The BBC has been accused of trying to bring in a 'two tier' licence fee after it was revealed the corporation is looking into a pay-per-view scheme for its vast archive.

Under the controversial plan, viewers would pay a small, but yet to be disclosed, charge if they wanted to watch a BBC programme from its huge back catalogue.

At the moment many favourites can be seen for free soon after broadcast via the online iPlayer service but for a limited period

The new scheme would let them see programmes at any time, either to watch once or, possibly, to download - though this, too, may turn out to be for a limited period.

According to trade journal Broadcast, insiders say the plan will not be for a profitable venture but one which charges to cover its costs.

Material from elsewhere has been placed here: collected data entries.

(** *** Decoding: attributes and elements without a field are skipped *)

Definition set_attr (t : TestCase) (a : string * string) : TestCase :=
  if bool_decide (a.1 = "name") then mkTestCase a.2 (Time t) (SystemOut t) (SystemErr t) (Failure t) (Skipped t) else
  if bool_decide (a.1 = "time") then mkTestCase (Name t) a.2 (SystemOut t) (SystemErr t) (Failure t) (Skipped t) else t.
Definition set_child (t : TestCase) (n : node) : TestCase :=
  match n with
  | Text _ => t
  | Elem name _ content =>
      let s := chardata content in
      if bool_decide (name = "system-out") then mkTestCase (Name t) (Time t) s (SystemErr t) (Failure t) (Skipped t) else
      if bool_decide (name = "system-err") then mkTestCase (Name t) (Time t) (SystemOut t) s (Failure t) (Skipped t) else
      if bool_decide (name = "failure") then mkTestCase (Name t) (Time t) (SystemOut t) (SystemErr t) s (Skipped t) else
      if bool_decide (name = "skipped") then
        mkTestCase (Name t) (Time t) (SystemOut t) (SystemErr t) (Failure t) (UnmarshalText s)
      else t
  end.
Definition zero_TestCase : TestCase := mkTestCase EmptyString EmptyString EmptyString EmptyString EmptyString EmptyString.
Definition decode_TestCase (attrs : list (string * string)) (content : list node) : TestCase :=
  foldl set_child (foldl set_attr zero_TestCase attrs) content.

The service could cost millions to set up and operate, say industry experts.

A BBC spokesman admitted: 'Careful modelling will be required but it's something we're looking at.

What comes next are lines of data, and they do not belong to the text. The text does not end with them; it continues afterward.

(* ===== verification/Kube.v ===== *)
(** * Kube: Kubernetes objects and the API server, as the operator uses them

    The objects have the fields that the operator reads or writes; what it only
    carries from the manifests to the API server is kept as text ([yaml]). The
    functions of the Kubernetes libraries are the class [Kube], what is
    documented of them is [KubeLaws]. The API server is the environment of the
    operator's programs ([api_event]). *)
From S2P Require Import Prelude GoStrings Config Prog.
Local Open Scope Z_scope.

(** A part of an object that the operator copies without looking at it. *)
Abbreviation yaml := string.

(** ** Objects *)

Record ObjectMeta := mkMeta {
  Name : string;
  Namespace : string;
  ResourceVersion : string;
  Finalizers : list string;
  DeletionTimestamp : option Z;
  OwnerReferences : yaml
}.
Definition set_namespace (ns : string) (m : ObjectMeta) : ObjectMeta :=
  mkMeta (Name m) ns (ResourceVersion m) (Finalizers m) (DeletionTimestamp m) (OwnerReferences m).

(** A quantity as it is written, 500m or 256Mi. A nil map is [None]. *)
Abbreviation Quantity := string.
Abbreviation ResourceList := (option (gmap string Quantity)).
Record ResourceRequirements := mkResources { Limits : ResourceList; Requests : ResourceList }.
Record EnvVar := mkEnvVar { env_Name : string; env_Value : string; env_ValueFrom : yaml }.
Record Container := mkContainer {
  c_Name : string;
  c_Image : string;
  c_Env : list EnvVar;
  c_Resources : ResourceRequirements;
  c_other : yaml
}.
Definition NodeAffinity : Type := yaml.
Record Affinity := mkAffinity { aff_NodeAffinity : option NodeAffinity; aff_other : yaml }.
Record PodSpec := mkPodSpec { Containers : list Container; pod_Affinity : option Affinity; pod_other : yaml }.
Record PodTemplateSpec := mkTemplate { Annotations : option (gmap string string); t_Spec : PodSpec; t_other : yaml }.
(** The specification of a stateful set or a daemon set. *)
Record WorkloadSpec := mkWorkload { Template : PodTemplateSpec; w_other : yaml }.

Record ConfigMap := mkConfigMap { cm_meta : ObjectMeta; cm_Data : gmap string string }.
Record Secret := mkSecret { s_meta : ObjectMeta; s_Data : gmap string string }.
Record ServiceAccount := mkServiceAccount { sa_meta : ObjectMeta; sa_other : yaml }.
Record Subject := mkSubject { sub_Namespace : string; sub_other : yaml }.
Record RoleR := mkRole { r_meta : ObjectMeta; Rules : yaml }.
Record RoleBindingR := mkRoleBinding { rb_meta : ObjectMeta; Subjects : list Subject; RoleRef : yaml }.
Record CSIDriver := mkCSIDriver { csi_meta : ObjectMeta; csi_Spec : yaml }.
Record StatefulSet := mkStatefulSet {
  sts_meta : ObjectMeta; sts_Spec : WorkloadSpec; Replicas : Z; ReadyReplicas : Z }.
Record DaemonSet := mkDaemonSet {
  ds_meta : ObjectMeta; ds_Spec : WorkloadSpec; DesiredNumberScheduled : Z; NumberReady : Z }.

(** ** The custom resource (operator/api/v1/beegfsdriver_types.go) *)

Record Condition := mkCondition {
  Type_ : string;
  cond_Status : bool;
  Reason : string;
  Message : string;
  LastTransitionTime : Z
}.
Record ContainerImageOverride := mkImage { Image : string; Tag : string }.
Record ContainerImageOverrides := mkImages {
  BeegfsCsiDriver : ContainerImageOverride;
  CsiNodeDriverRegistrar : ContainerImageOverride;
  CsiProvisioner : ContainerImageOverride;
  CsiResizer : ContainerImageOverride;
  LivenessProbe : ContainerImageOverride
}.
Record ContainerResourceOverrides := mkResourceOverrides {
  ControllerBeegfsResources : ResourceRequirements;
  ControllerCsiProvisionerResources : ResourceRequirements;
  NodeBeegfsResources : ResourceRequirements;
  NodeDriverRegistrarResources : ResourceRequirements;
  NodeLivenessProbeResources : ResourceRequirements
}.
Record BeegfsDriverSpec := mkDriverSpec {
  spec_ImageOverrides : ContainerImageOverrides;
  spec_ResourceOverrides : ContainerResourceOverrides;
  LogLevel : option Z;
  NodeAffinityControllerService : NodeAffinity;
  NodeAffinityNodeService : NodeAffinity;
  spec_PluginConfig : PluginConfigFromFile yaml_conf
}.
Record BeegfsDriver := mkDriver {
  d_meta : ObjectMeta;
  d_Spec : BeegfsDriverSpec;
  Conditions : list Condition
}.
Definition set_conditions (cs : list Condition) (d : BeegfsDriver) : BeegfsDriver := mkDriver (d_meta d) (d_Spec d) cs.

(** ** Kinds *)

Inductive kind :=
  | KConfigMap | KSecret | KServiceAccount | KClusterRole | KClusterRoleBinding | KRole | KRoleBinding
  | KCSIDriver | KStatefulSet | KDaemonSet | KBeegfsDriver.
#[export] Instance kind_eq_dec : EqDecision kind.
Proof. solve_decision. Defined.

Definition kobject (k : kind) : Type :=
  match k with
  | KConfigMap => ConfigMap
  | KSecret => Secret
  | KServiceAccount => ServiceAccount
  | KClusterRole | KRole => RoleR
  | KClusterRoleBinding | KRoleBinding => RoleBindingR
  | KCSIDriver => CSIDriver
  | KStatefulSet => StatefulSet
  | KDaemonSet => DaemonSet
  | KBeegfsDriver => BeegfsDriver
  end.
(** An object of any kind, as a Go interface value holds it. *)
Definition object : Type := sigT kobject.

Definition meta_of {k} : kobject k → ObjectMeta :=
  match k with
  | KConfigMap => cm_meta
  | KSecret => s_meta
  | KServiceAccount => sa_meta
  | KClusterRole | KRole => r_meta
  | KClusterRoleBinding | KRoleBinding => rb_meta
  | KCSIDriver => csi_meta
  | KStatefulSet => sts_meta
  | KDaemonSet => ds_meta
  | KBeegfsDriver => d_meta
  end.
Definition set_meta {k} (m : ObjectMeta) : kobject k → kobject k :=
  match k return kobject k → kobject k with
  | KConfigMap => λ o, mkConfigMap m (cm_Data o)
  | KSecret => λ o, mkSecret m (s_Data o)
  | KServiceAccount => λ o, mkServiceAccount m (sa_other o)
  | KClusterRole | KRole => λ o, mkRole m (Rules o)
  | KClusterRoleBinding | KRoleBinding => λ o, mkRoleBinding m (Subjects o) (RoleRef o)
  | KCSIDriver => λ o, mkCSIDriver m (csi_Spec o)
  | KStatefulSet => λ o, mkStatefulSet m (sts_Spec o) (Replicas o) (ReadyReplicas o)
  | KDaemonSet => λ o, mkDaemonSet m (ds_Spec o) (DesiredNumberScheduled o) (NumberReady o)
  | KBeegfsDriver => λ o, mkDriver m (d_Spec o) (Conditions o)
  end.

Lemma meta_set_meta {k} m (o : kobject k) : meta_of (set_meta m o) = m.
Proof. by destruct k. Qed.

(** Objects of these kinds belong to the cluster, not to a namespace. *)
Definition cluster_scoped (k : kind) : bool :=
  match k with KClusterRole | KClusterRoleBinding | KCSIDriver => true | _ => false end.
(** The namespace an object of the kind is stored under. *)
Definition scope (k : kind) (ns : string) : string := if cluster_scoped k then EmptyString else ns.

(** ** The API server *)

(** The answer to a request for an object: the object, an error on which
    [errors.IsNotFound] holds, or another error. *)
Inductive answer (A : Type) :=
  | Found (a : A)
  | NotFound (e : goerr)
  | Failed (e : goerr).
Arguments Found {A}.
Arguments NotFound {A}.
Arguments Failed {A}.

(** [Create], [Update] and [Status().Update] decode the object that the server
    stored into their argument: the answer is that object. *)
Inductive api_event :=
  | Get (k : kind) (namespace name : string)
  | Create (k : kind) (o : kobject k)
  | Update (k : kind) (o : kobject k)
  | UpdateStatus (d : BeegfsDriver)
  | Delete (k : kind) (o : kobject k).
Definition api_response (e : api_event) : Type :=
  match e with
  | Get k _ _ => answer (kobject k)
  | Create k _ | Update k _ => result (kobject k)
  | UpdateStatus _ => result BeegfsDriver
  | Delete _ _ => answer unit
  end.
Abbreviation api_io := (prog api_event api_response).
Abbreviation api_trace := (trace api_response).
Definition api (e : api_event) : api_io (api_response e) := trigger e.

(** [x, err := p; if err != nil { return err }; k] *)
Notation "'let!' x := p 'in' k" :=
  (mbind (M := api_io) (λ r_, match r_ with Ok x => k | Err e_ => mret (Err e_) end) p)
  (at level 10, x pattern, p at level 100, k at level 200, format "'let!'  x  :=  p  'in' '//' k").
Definition lift {A} (r : result A) : api_io (result A) := mret r.

(** ** The libraries *)

#[export] Instance Subject_eq_dec : EqDecision Subject.
Proof. solve_decision. Defined.
#[export] Instance Condition_eq_dec : EqDecision Condition.
Proof. solve_decision. Defined.
#[export] Instance ResourceRequirements_eq_dec : EqDecision ResourceRequirements.
Proof. solve_decision. Defined.
#[export] Instance EnvVar_eq_dec : EqDecision EnvVar.
Proof. solve_decision. Defined.
#[export] Instance Container_eq_dec : EqDecision Container.
Proof. solve_decision. Defined.
#[export] Instance Affinity_eq_dec : EqDecision Affinity.
Proof. solve_decision. Defined.
#[export] Instance PodSpec_eq_dec : EqDecision PodSpec.
Proof. solve_decision. Defined.
#[export] Instance PodTemplateSpec_eq_dec : EqDecision PodTemplateSpec.
Proof. solve_decision. Defined.
#[export] Instance WorkloadSpec_eq_dec : EqDecision WorkloadSpec.
Proof. solve_decision. Defined.

Class Kube := {
  (* k8s.io/apimachinery/pkg/api/meta *)
  SetStatusCondition : list Condition → Condition → list Condition;
  FindStatusCondition : list Condition → string → option Condition;
  (* k8s.io/apimachinery/pkg/api/equality, Semantic *)
  DeepEqual {A} `{EqDecision A} : A → A → bool;
  DeepDerivative {A} `{EqDecision A} : A → A → bool;
  (* sigs.k8s.io/controller-runtime *)
  SetControllerReference : ObjectMeta → ObjectMeta → result ObjectMeta;
  AddFinalizer : ObjectMeta → string → ObjectMeta;
  RemoveFinalizer : ObjectMeta → string → ObjectMeta;
  (* sigs.k8s.io/yaml *)
  yaml_Marshal : PluginConfigFromFile yaml_conf → result string
}.

(** A condition that was set is found with its status, reason and message, the
    others are as before; equal values compare equal, and
    lists of conditions that compare equal have the same reasons; the finalizer functions
    change nothing but the finalizers; an owner reference changes nothing but
    the owners, and can be set on an object of the owner's namespace that has
    no owner yet. *)
Class KubeLaws (KB : Kube) := {
  find_set cs c : ∃ c', FindStatusCondition (SetStatusCondition cs c) (Type_ c) = Some c'
    ∧ cond_Status c' = cond_Status c ∧ Reason c' = Reason c ∧ Message c' = Message c;
  find_set_other cs c t : t ≠ Type_ c →
    FindStatusCondition (SetStatusCondition cs c) t = FindStatusCondition cs t;
  DeepEqual_refl {A} `{EqDecision A} (x : A) : DeepEqual x x = true;
  DeepEqual_data (d1 d2 : gmap string string) : DeepEqual d1 d2 = true → d1 = d2;
  DeepEqual_conditions cs1 cs2 t : DeepEqual cs1 cs2 = true →
    Reason <$> FindStatusCondition cs1 t = Reason <$> FindStatusCondition cs2 t;
  DeepDerivative_refl {A} `{EqDecision A} (x : A) : DeepDerivative x x = true;
  AddFinalizer_spec m f : f ∈ Finalizers (AddFinalizer m f)
    ∧ AddFinalizer m f = mkMeta (Name m) (Namespace m) (ResourceVersion m) (Finalizers (AddFinalizer m f))
                           (DeletionTimestamp m) (OwnerReferences m);
  RemoveFinalizer_spec m f : f ∉ Finalizers (RemoveFinalizer m f)
    ∧ RemoveFinalizer m f = mkMeta (Name m) (Namespace m) (ResourceVersion m) (Finalizers (RemoveFinalizer m f))
                              (DeletionTimestamp m) (OwnerReferences m);
  SetControllerReference_spec owner m m' : SetControllerReference owner m = Ok m' →
    Name m' = Name m ∧ Namespace m' = Namespace m ∧ ResourceVersion m' = ResourceVersion m;
  SetControllerReference_owned owner m :
    OwnerReferences m = EmptyString → Namespace owner = Namespace m → is_ok (SetControllerReference owner m) = true
}.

'This is one of a series of ideas we are considering.'

Problems that need to be ironed out include what to pay independent production companies who own the content rights on many BBC shows made since 2003.

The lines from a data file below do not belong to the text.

(* ===== verification/OperatorFacts.v ===== *)
(** * OperatorFacts: what a round of the operator does *)
From S2P Require Import Prelude GoStrings Config Prog Kube Operator.
Local Open Scope Z_scope.

(** ** Runs *)

Section Runs.
Context {A B : Type}.
Implicit Types tr : api_trace.

Lemma exec_let_ok (p : api_io (result A)) (k : A → api_io (result B)) tr b :
  exec (let! x := p in k x) tr (Returned (Ok b)) →
  ∃ tr1 tr2 a, tr = tr1 ++ tr2 ∧ exec p tr1 (Returned (Ok a)) ∧ exec (k a) tr2 (Returned (Ok b)).
Proof.
  intros (tr1 & tr2 & [a|err] & -> & H1 & H2)%exec_bind_returned; [eauto 10|]. by destruct H2.
Qed.

(** Any run of a [let!]: the first part ended it, or both ran. *)
Lemma exec_let_inv (p : api_io (result A)) (k : A → api_io (result B)) tr o :
  exec (let! x := p in k x) tr o →
  (∃ o', exec p tr o' ∧ (∀ a, o' ≠ Returned (Ok a)) ∧ (∀ b, o ≠ Returned (Ok b)) ∧
    ∀ m, o = Panicked m → o' = Panicked m)
  ∨ ∃ tr1 tr2 a, tr = tr1 ++ tr2 ∧ exec p tr1 (Returned (Ok a)) ∧ exec (k a) tr2 o.
Proof.
  intros [(tr1 & tr2 & [a|err] & -> & H1 & H2)|(o' & H1 & Hn & ->)]%exec_bind_inv.
  - right. eauto 10.
  - left. destruct H2 as [-> ->]. rewrite app_nil_r. by exists (Returned (Err err)).
  - left. exists o'. split_and!; [done|auto| |]; destruct o'; try done; [by destruct (Hn a)..|].
    by intros m' [= ->].
Qed.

Then there is the conflict with the DVD/Blu-Ray sales of BBC series and how the service could affect profits.

To counter this, the pay per view service will not offer previews, interviews or any of the extras to be found on a typical series DVD or Blu-Ray box set.

The BBC spokesman added: 'We need to talk to the industry to ensure we are doing it in a way that works for everyone, so it is not imminent but it is something we are looking at.'

In previous interviews, BBC director general Mark Thompson compared the pay per view idea as like having a BBC library where 'shelves are cleared every seven days.'

The BBC is hoping to the system will be in place within three years and already established by the time its Charter is renewed in 2016.